Tahun 2000-an, Era Pra-Smartphone

“Jauh di mata dekat di hati”

Mungkin pepatah itu sangat pas ketika dikaitkan dengan fenomena saat ini. Saat dimana manusia dihadapkan pada teknologi yang mampu mengubah pola hidup seseorang. Pada dasarnya, teknologi ada untuk memudahkan manusia, begitu pula dengan smartphone, manusia bisa saling terhubung tanpa harus bertatap muka secara langsung. Dengan smartphone, jarak seakan tak lagi membatasi manusia untuk berkomunikasi.

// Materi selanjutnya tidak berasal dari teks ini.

(* ===== verification/DbRead.v ===== *)
(** * Reading from the database

    A read looks into the memtables and then into the files of the version, and finds
    the newest entry. *)

From Stdlib Require Import ZArith Lia String.
From stdpp Require Import base option list strings sorting gmap.
From S2P Require Import Prelude Memory Slice Coding DbFormat Crc32c Status Iterator Bloom FilterBlock Block Format Env LRU Table WriteBatch MemTable MemTheorems.
From S2P Require Import TableTheorems TableBuild LRUProof LRUTheorems TableFile VersionEdit LevelFiles LevelFilesProof Version VersionSet TableCache.
From S2P Require Import VersionRead TableCacheProof Snapshot DbImpl.

Section reading.
Context {PL : Platform} {PM : Placement} {SN : Snappy} {E W G R X H Y J : Type}.
Context {FS : FileSystem E W G R} {RA : RandomAccessFile R} {CA : Cache X H Block} {CT : Cache Y J (Table R)}.
Context (C : Comparator) {L : ComparatorLaws C} (options : DbOptions) (dbname_ : Slice).

Abbreviation DB := (DBImpl E W X Y).
#[local] Instance table_ops : TableCacheOps (TableCache Y X E) _ (Table R) := TableCache_ops (table_options options) dbname_.
Context {TL : TableCacheLaws (TableCache Y X E) _ (Table R) C}.

(** The state of the table cache of the database. *)
Definition db_cache (s : DB) : TableCache Y X E := mk_table_cache (table_cache_ s) (block_cache_ s) (db_env s).

Lemma on_memtable_get p m k value st r (s : DB) : mems s !! p = Some m -> MemTable.Get C k value st m = Ok r m ->
  on_memtable p (MemTable.Get C k value st) s = Ok r s.
Proof.
  intros Hm Hr. unfold on_memtable. rewrite bind_gets, Hm, (bind_or_ub _ m) by done. unfold zoom. rewrite Hr. f_equal.
  destruct s. cbn in *. unfold set_mems. cbn. f_equal. by apply insert_id.
Qed.

(** The entries of a memtable that may not be there. *)
Definition imm_holds (s : DB) (imm : option nat) (es : list Entry) : Prop :=
  match imm with Some p => exists m, mems s !! p = Some m /\ mem_holds C m es | None => es = [] end.

(** For the same key, the entries of the first list are the newer ones. *)
Definition newer_entries (es es' : list Entry) : Prop :=
  forall e e' u s, e ∈ es -> e' ∈ es' -> visible C u s e = true -> visible C u s e' = true -> e_seq e' <= e_seq e.

Lemma newest_is_newest u s es : is_newest C u s es (newest C u s es).
Proof. pose proof (newest_spec C u s es) as Hs. by destruct (newest C u s es). Qed.

Lemma first_newest u s es es' e : is_newest C u s es (Some e) -> newer_entries es es' -> is_newest C u s (es ++ es') (Some e).
Proof.
  intros He Hn. apply (is_newest_app C (fun _ => [])); [done|]. destruct He as (Hin & Hv & _). intros e' He' Hv'. by apply (Hn e e' u s).
Qed.

(** C13: Get finds the newest entry: with a sequence number, the read looks into the
    memtable, the memtable that is being compacted and the files of the version, and
    what it gives is the value of the newest entry of all of them that is not newer than
    the number, or that there is none or a deletion - if what comes first is newer.  It
    changes neither the memtables nor the version, and reads can follow.  In the example
    the files are read through the caches of tables and of blocks, and tables have
    Bloom filters. *)
Theorem db_lookup (tables : Z -> list Entry) (s : DB) (o : ReadOptions) (mem : nat) (imm : option nat) (v : nat)
    (u value : Slice) (n : Z) (k : LookupKey) (rest : nat) (m : MemTable) (es1 es2 : list Entry) (levels : list (list FilePtr)) :
  key_ok C u -> 0 <= n <= kMaxSequenceNumber -> make_LookupKey u n = Some k ->
  mems s !! mem = Some m -> mem_holds C m es1 -> imm_holds s imm es2 ->
  all_levels v (vs_versions_ (versions_ s)) = Ok levels (vs_versions_ (versions_ s)) -> version_ok C tables levels ->
  tc_inv (length (concat levels) + rest) (db_cache s) ->
  newer_entries es1 (es2 ++ concat (entries_of tables <$> concat levels)) ->
  newer_entries es2 (concat (entries_of tables <$> concat levels)) ->
  exists r st v' stats s', lookup_value C options dbname_ o mem imm v k value s = Ok (st, v', stats) s' /\
    is_newest C u n (es1 ++ es2 ++ concat (entries_of tables <$> concat levels)) r /\
    match r with
    | Some e => if e_type e =? kTypeValue then st = Status_OK /\ v' = e_value e else st = not_found_status /\ v' = value
    | None => st = not_found_status /\ v' = value
    end /\
    mems s' = mems s /\ vs_versions_ (versions_ s') = vs_versions_ (versions_ s) /\ tc_inv rest (db_cache s').
Proof.
  intros Hu Hn Hk Hm Hmem Himm Hl Hv Hinv H1 H2. unfold lookup_value.
  assert (tc_inv rest (db_cache s)) as Hinv0 by (eapply tc_inv_le, Hinv; lia).
  pose proof (newest_is_newest u n es1) as N1. pose proof (newest_is_newest u n es2) as N2.
  assert (forall r value st, get_result r value st = match r with
    | Some e => if e_type e =? kTypeValue then (true, e_value e, st) else (true, value, not_found_status)
    | None => (false, value, st) end) as Hres by done.
  rewrite (bind_ok _ _ _ _ _ (on_memtable_get mem m k value Status_OK _ s Hm (Get_newest C u n Hu Hn m es1 k value Status_OK Hmem Hk))).
  destruct (newest C u n es1) as [e|].
  { rewrite Hres. exists (Some e).
    assert (is_newest C u n (es1 ++ es2 ++ concat (entries_of tables <$> concat levels)) (Some e)) as Hnew by (by apply first_newest).
    destruct (e_type e =? kTypeValue).
    - exists Status_OK, (e_value e), None, s. rewrite bind_ret. by split_and!.
    - exists not_found_status, value, None, s. rewrite bind_ret. by split_and!. }
  rewrite Hres.
  assert ((match imm with
    | Some p => on_memtable p (MemTable.Get C k value Status_OK)
    | None => ret (false, value, Status_OK)
    end) s = Ok (get_result (newest C u n es2) value Status_OK) s) as E2.
  { destruct imm as [p|]; cbn [imm_holds] in Himm; [|by rewrite Himm].
    destruct Himm as (m2 & Hm2 & Hmem2). by apply (on_memtable_get p m2), (Get_newest C u n Hu Hn). }
  rewrite (bind_ok _ _ _ _ _ E2), Hres. destruct (newest C u n es2) as [e|].
  { exists (Some e).
    assert (is_newest C u n (es1 ++ es2 ++ concat (entries_of tables <$> concat levels)) (Some e)) as Hnew
      by (by apply is_newest_skip, first_newest).
    destruct (e_type e =? kTypeValue).
    - exists Status_OK, (e_value e), None, s. by split_and!.
    - exists not_found_status, value, None, s. by split_and!. }
  destruct (Version_Get_newest C tables levels o u n k rest _ Hv Hu Hn Hk Hinv) as (r & stats & t & Hr & Ht & E3).
  assert (on_vers (all_levels v) s = Ok levels s) as E4.
  { unfold on_vers, on_set, on_versions, zoom. rewrite Hl. f_equal.
    by destruct s as [? ? ? ? ? ? ? ? ? ? ? ? ? ? [? ? ? ? ? ? ? ?] ? ? ? ? ?]. }
  rewrite (bind_ok _ _ _ _ _ E4). unfold on_cache at 1.
  unfold table_ops in E3. unfold cache_ops. unfold db_cache in E3. erewrite bind_ok by (unfold zoom; rewrite E3; reflexivity).
  assert (is_newest C u n (es1 ++ es2 ++ concat (entries_of tables <$> concat levels)) r) as Hnew by (by apply is_newest_skip; [|apply is_newest_skip]).
  assert (tc_inv rest (db_cache (set_caches (tables_ t) (blocks_ t) (set_db_versions (set_vs_env (tc_env t) (versions_ s)) s)))) as Hinv'
    by (by destruct t).
  destruct r as [e|]; [unfold answer; destruct (e_type e =? kTypeValue) eqn:Etype|].
  - eexists (Some e), _, _, _, _. split; [reflexivity|]. rewrite Etype. by split_and!.
  - eexists (Some e), _, _, _, _. split; [reflexivity|]. rewrite Etype. by split_and!.
  - eexists None, _, _, _, _. split; [reflexivity|]. by split_and!.
Qed.

End reading.

(** ** A database with two memtables and a file *)

#[local] Existing Instance read_platform.
#[local] Existing Instance read_placement.
#[local] Existing Instance plain_snappy.
#[local] Existing Instance plain_snappy_laws.
#[local] Existing Instance read_tables_laws.
#[local] Existing Instance read_blocks_laws.

Definition read_options : DbOptions :=
  mk_db_options old_options true false 4194304 1000.

(** The memtable that is being compacted has [a] with 7 and 9 and [b] with 8; the
    memtable has [b] with 20, and file 5 has [b] with 2 and [c] with 3. *)
Definition newer_updates : list Update := [UPut [98] [5]].

Definition newer_batch : WriteBatch :=
  default new_WriteBatch (b ← put_updates new_WriteBatch newer_updates; SetSequence b 20).

Definition newer_memtable : MemTable :=
  match InsertInto BytewiseComparator newer_batch new_MemTable with Ok _ m => m | _ => new_MemTable end.

Lemma newer_memtable_holds : mem_holds BytewiseComparator newer_memtable (numbered 20 newer_updates).
Proof.
  destruct (InsertInto_adds BytewiseComparator newer_batch 20 newer_updates new_MemTable []) as (m & E & Hm).
  - repeat split; try done; repeat constructor; done.
  - repeat constructor; done.
  - done.
  - apply mem_holds_new.
  - constructor.
  - unfold newer_memtable. by rewrite E.
Qed.

Definition old_file : FileMetaData := mk_file 1 100 5 old_table.2 (entry_key (mk_entry 2 kTypeValue [98] [1])) (entry_key (mk_entry 3 kTypeValue [99] [7])).
Definition old_levels : list (list FilePtr) := [[(0%nat, old_file)]; []; []; []; []; []; []].
Definition read_db (x : ShardedLRUCache (Table Slice)) (b : ShardedLRUCache Block) :
    DBImpl MemoryFiles Slice (ShardedLRUCache Block) (ShardedLRUCache (Table Slice)) :=
  mk_db {[0%nat := newer_memtable; 1%nat := sample_memtable]} 0 (Some 1%nat) None 8 0 ∅ [] new_WriteBatch new_SnapshotList ∅ false ∅ None
    (mk_vset (mk_versions {[0%nat := old_file]}
      {[0%nat := mk_version [[0%nat]; []; []; []; []; []; []] Dummy Dummy 1 None 0 (double_of 0) 0]} (Ver 0) (Ver 0) (Some 0%nat) [])
       old_files 10 7 100 8 0 None) Status_OK false false x (Some b).

#[local] Instance read_table_ops : TableCacheOps (TableCache (ShardedLRUCache (Table Slice)) (ShardedLRUCache Block) MemoryFiles) _ (Table Slice) :=
  TableCache_ops (W := Slice) (G := Slice) (table_options read_options) (c_string "db").

Definition read_laws : TableCacheLaws (TableCache (ShardedLRUCache (Table Slice)) (ShardedLRUCache Block) MemoryFiles) _ (Table Slice)
    BytewiseComparator :=
  cached_tables_laws (F := Slice * MemoryFiles) (CTL := read_tables_laws) (CBL := read_blocks_laws) BytewiseComparator 0 true 4096 16 kNoCompression (Some (BloomPolicy ten_bits)) (c_string "db") old_policy old_tables old_sizes
    [] [] ltac:(by vm_compute) ltac:(by vm_compute) ltac:(by vm_compute) ltac:(by vm_compute).

(** Whether the entries of the first list are newer. *)
Definition newer_entriesb (es es' : list Entry) : bool :=
  forallb (fun e => forallb (fun e' => negb (bool_decide (e_key e = e_key e')) || (e_seq e' <=? e_seq e)) es') es.

Lemma visible_key u s e : visible BytewiseComparator u s e = true -> e_key e = u.
Proof.
  unfold visible. destruct (Compare (e_key e) u) as [r|] eqn:E; [|done]. intros [Hr _]%andb_prop. apply Z.eqb_eq in Hr as ->.
  injection E as E. by apply compare_eq.
Qed.

Lemma sample_newer es es' : newer_entriesb es es' = true -> newer_entries BytewiseComparator es es'.
Proof.
  unfold newer_entriesb. rewrite forallb_forall. intros Hall e e' u s He He' Hv Hv'. apply list_elem_of_In in He, He'.
  specialize (Hall e He). rewrite forallb_forall in Hall. specialize (Hall e' He').
  apply visible_key in Hv, Hv'. subst u. rewrite bool_decide_true in Hall by done. by apply Z.leb_le.
Qed.

(** At 15 the memtables have nothing for [c], and the file has 7. *)
Lemma db_lookup_witness : exists k x b, make_LookupKey [99] 15 = Some k /\ NewLRUCache 990 = Some x /\ NewLRUCache 8388608 = Some b /\
  exists r st v' stats s', lookup_value (R := Slice) (G := Slice) BytewiseComparator read_options (c_string "db") new_ReadOptions
      0 (Some 1%nat) 0 k [] (read_db x b) = Ok (st, v', stats) s' /\
    is_newest BytewiseComparator [99] 15 (numbered 20 newer_updates ++ sample_entries ++ concat (entries_of old_tables <$> concat old_levels)) r /\
    match r with
    | Some e => if e_type e =? kTypeValue then st = Status_OK /\ v' = e_value e else st = not_found_status /\ v' = []
    | None => st = not_found_status /\ v' = []
    end /\
    mems s' = mems (read_db x b) /\ vs_versions_ (versions_ s') = vs_versions_ (versions_ (read_db x b)) /\
    tc_inv (TableCacheLaws := read_laws) 1000 (db_cache s').
Proof.
  destruct new_caches as (x & b & Ex & Eb & Hx & Hb & Hid). eexists _, x, b. split; [reflexivity|]. split; [done|]. split; [done|].
  apply (db_lookup (TL := read_laws) BytewiseComparator read_options (c_string "db") old_tables (read_db x b) new_ReadOptions 0 (Some 1%nat) 0
    [99] [] 15 _ 1000 newer_memtable (numbered 20 newer_updates) sample_entries old_levels).
  - repeat constructor; done.
  - done.
  - reflexivity.
  - done.
  - exact newer_memtable_holds.
  - exists sample_memtable. split; [done|exact sample_memtable_holds].
  - reflexivity.
  - apply version_okb_ok; [repeat constructor|by vm_compute].
  - exists []. by apply old_tables_in_order.
  - apply sample_newer; by vm_compute.
  - apply sample_newer; by vm_compute.
Defined.

(** [c] comes from the file, [b] from one memtable or the other, [a] has been deleted. *)
Definition sample_lookup (u : Slice) (n : Z) : option (bool * Slice) :=
  x ← NewLRUCache 990; b ← NewLRUCache 8388608; k ← make_LookupKey u n;
  match lookup_value (R := Slice) (G := Slice) BytewiseComparator read_options (c_string "db") new_ReadOptions
      0 (Some 1%nat) 0 k [] (read_db x b) with
  | Ok (st, v, _) _ => Some (ok st, v)
  | _ => None
  end.

Example sample_reads :
  (sample_lookup [99] 15, sample_lookup [99] 2, sample_lookup [98] 25, sample_lookup [98] 15, sample_lookup [98] 5, sample_lookup [97] 7, sample_lookup [97] 15) =
  (Some (true, [7]), Some (false, []), Some (true, [5]), Some (true, [2]), Some (true, [1]), Some (true, [1]), Some (false, [])).
Proof. vm_compute. reflexivity. Qed.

Sekilas, kehadiran smartphone merupakan anugerah, karena banyak memberikan manfaat. Namun, smartphone hanyalah perangkat teknologi era modern. Seperti halnya uang logam, smartphone memiliki dua sisi yang berbeda. Kemanfaatan smartphone hanyalah salah satu sisi saja, ada sisi lain yang perlu dibahas, yakni hal negatif yang ditimbulkan oleh smartphone. Salah satunya yakni semakin tertanamnya sikap individualisme.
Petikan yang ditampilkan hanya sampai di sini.